United States District Court, N.D. California

May 15, 2014



DONNA M. RYU, Magistrate Judge.

On April 14, 2014, pro se Plaintiff Javier Alcala filed a motion for sanctions against Defendant Monsanto Company ("Monsanto"). [Docket No. 86 (Pl.'s Mot.).] The court finds that the matter is appropriate for resolution without oral argument pursuant to Civil Local Rule 7-1(b).

For the following reasons, Plaintiff's motion is denied.

I. Background

This is a personal injury action stemming from Alcala's alleged exposure to three of Monsanto's pesticide products. The three products at issue, known as "Roundup" herbicides, are Roundup Pro, Roundup Pro Concentrate, and Roundup Pro/Dry (the "Roundup products"). On March 7, 2014, the parties filed a joint discovery letter brief in which Alcala sought an order compelling Monsanto to provide further responses to his first set of requests for production (RFPs). [Docket No. 80.] After a hearing, the court issued an order granting in part and denying in part Alcala's motion to compel. [Docket No. 83 (Order on Mot. to Compel).] The court also ordered a procedure by which Alcala could request from Monsanto the production of individual human epidemiology studies which he believes are relevant to his claims in response to RFPs seeking "studies, experiments and investigations" regarding the Roundup products or glyphosate, the Roundup products' active ingredient. The court ordered Monsanto to serve amended responses to certain RFPs and produce additional responsive documents by April 3, 2014.

Alcala now moves for sanctions against Monsanto for its alleged failure to comply with the court's order on the motion to compel. He seeks an order awarding him "10% of the amount of the law suit" for each day that Monsanto continues to fail to comply fully with the court's order as of April 14, 2014, the date he filed the motion for sanctions. (Pl.'s Mot. 9.) Although Alcala does not specify the legal authority for his motion, it appears that he moves pursuant to Federal Rule of Civil Procedure 37 for failure to comply with a court order.

II. Legal Standards

Federal Rule of Civil Procedure 37 authorizes the imposition of various sanctions for discovery violations, including a party's failure to obey a court order to provide or permit discovery and failure to timely supplement initial disclosures and/or discovery responses pursuant to Rule 26(e). Fed.R.Civ.P. 37(b)(2)(A), (c)(1). Such sanctions may include ordering a party to pay the reasonable expenses, including attorneys' fees, caused by its failure to comply with the order or rule. Fed.R.Civ.P. 37(b)(2)(C), (c)(1)(A). Where a party has violated a discovery order or Rule 26's disclosure requirements, a court may direct that certain facts be taken as established for purposes of the action and/or prohibit the party "from introducing designated matters in evidence." Fed.R.Civ.P. 37(b)(2)(A)(i), (ii), (c)(1)(C). In addition, a party in violation of Rule 26 may also be prohibited from using "information or [a] witness to supply evidence on a motion, at a hearing, or at trial, " unless the failure to disclose the information or witness "was substantially justified or is harmless." Fed.R.Civ.P. 37(c)(1).

III. Discussion

Alcala argues that Monsanto failed to comply with three portions of the court's order on the motion to compel. The court will address each in turn.

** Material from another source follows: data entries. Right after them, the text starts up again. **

(* ===== verification/Storage.v ===== *)
(** * Browser state of the web app ([apps/web/lib/storage.ts], [notification-preferences.ts],
    [theme.ts], [hooks/useTheme.ts], [store/onboarding.ts], [store/confirmDialog.ts])

    [localStorage] is a list of items in enumeration order that may refuse to be read or
    written; the document is the [dark] class and the colour scheme of the root element.
    [useTheme] is a state machine over both. *)

From S2P Require Import Prelude JsNumber JsString JsValue JsJson JsonRoundTrip.

Record storage := {
  items : list (string * string);
  readable : bool;                          (* [getItem] and [key] do not throw *)
  writable : string -> string -> bool }.    (* [setItem] does not throw *)

Definition security_error : jsval := mk_error "The operation is insecure.".
Definition keys (s : storage) : list string := (items s).*1.

Fixpoint lookup_item (l : list (string * string)) (k : string) : option string :=
  match l with [] => None | (k', v) :: r => if String.eqb k k' then Some v else lookup_item r k end.
Fixpoint put_item (l : list (string * string)) (k v : string) : list (string * string) :=
  match l with
  | [] => [(k, v)]
  | (k', v') :: r => if String.eqb k k' then (k', v) :: r else (k', v') :: put_item r k v
  end.

Definition getItem (s : storage) (k : string) : res (option string) :=
  if readable s then Ok (lookup_item (items s) k) else Throw security_error.
Definition setItem (s : storage) (k v : string) : res storage :=
  if writable s k v
  then Ok {| items := put_item (items s) k v; readable := readable s; writable := writable s |}
  else Throw security_error.
Definition removeItem (s : storage) (k : string) : storage :=
  {| items := List.filter (fun kv => negb (String.eqb kv.1 k)) (items s);
     readable := readable s; writable := writable s |}.

(** [try { setItem } catch {}]. *)
Definition setItem_safe (s : storage) (k v : string) : storage :=
  match setItem s k v with Ok s' => s' | Throw _ => s end.
(** [try { localStorage.setItem(key, JSON.stringify(v)) } catch {}]; every value stored
    is an object or an array, so the text is defined. *)
Definition store_json (s : storage) (key : string) (v : jsval) : storage :=
  match Json.stringify v with
  | Ok (Some t) => setItem_safe s key t
  | _ => s
  end.

(** ** Keys and the wipe ([storage.ts]) *)
Definition STORAGE_NAMESPACE : string := "trusttrove".
Definition STORAGE_KEY_PREFIXES : list string := [STORAGE_NAMESPACE +:+ ":"; STORAGE_NAMESPACE +:+ "_"].
Definition notificationHistoryKey (address : string) : string :=
  STORAGE_NAMESPACE +:+ "_notifs_" +:+ address.
Definition isAppStorageKey (key : string) : bool := existsb (Str.starts_with key) STORAGE_KEY_PREFIXES.

(** The loop over [storage.key(i)]: [n] iterations are left. *)
Fixpoint owned_keys (ks : list string) (n i : nat) : list string :=
  match n with
  | O => []
  | S n => (match ks !! i with
            | Some key => if negb (String.eqb key "") && isAppStorageKey key then [key] else []
            | None => []
            end) ++ owned_keys ks n (S i)
  end.

Definition clearAppStorage (s : storage) : res (list string * storage) :=
  if negb (readable s) then Throw security_error
  else
    let owned := owned_keys (keys s) (length (keys s)) 0 in
    Ok (owned, foldl removeItem s owned).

A. Requests for Studies (RFPs 2, 3)

RFPs 2 and 3 sought all "studies, experiments and investigations" about symptoms caused by exposure to any Roundup product or any product containing glyphosate. In his motion to compel, Alcala contended that Monsanto had produced studies that were missing pages and were incomplete. Relevant to this motion, the court ordered Monsanto to serve amended responses to these RFPs indicating that it had produced full and complete copies of all responsive animal toxicology inhalation studies within its possession, custody, or control by April 3, 2014, and to verify the responses under oath. Alcala contends that he notified Monsanto by email on March 23, 2014 of three studies produced by Monsanto that were incomplete. (Pl.'s Mot. 3-4.) On April 5, 2014, he received Monsanto's amended responses to RFPs 2 and 3; however, according to Alcala, Monsanto did not produce the complete versions of the three studies.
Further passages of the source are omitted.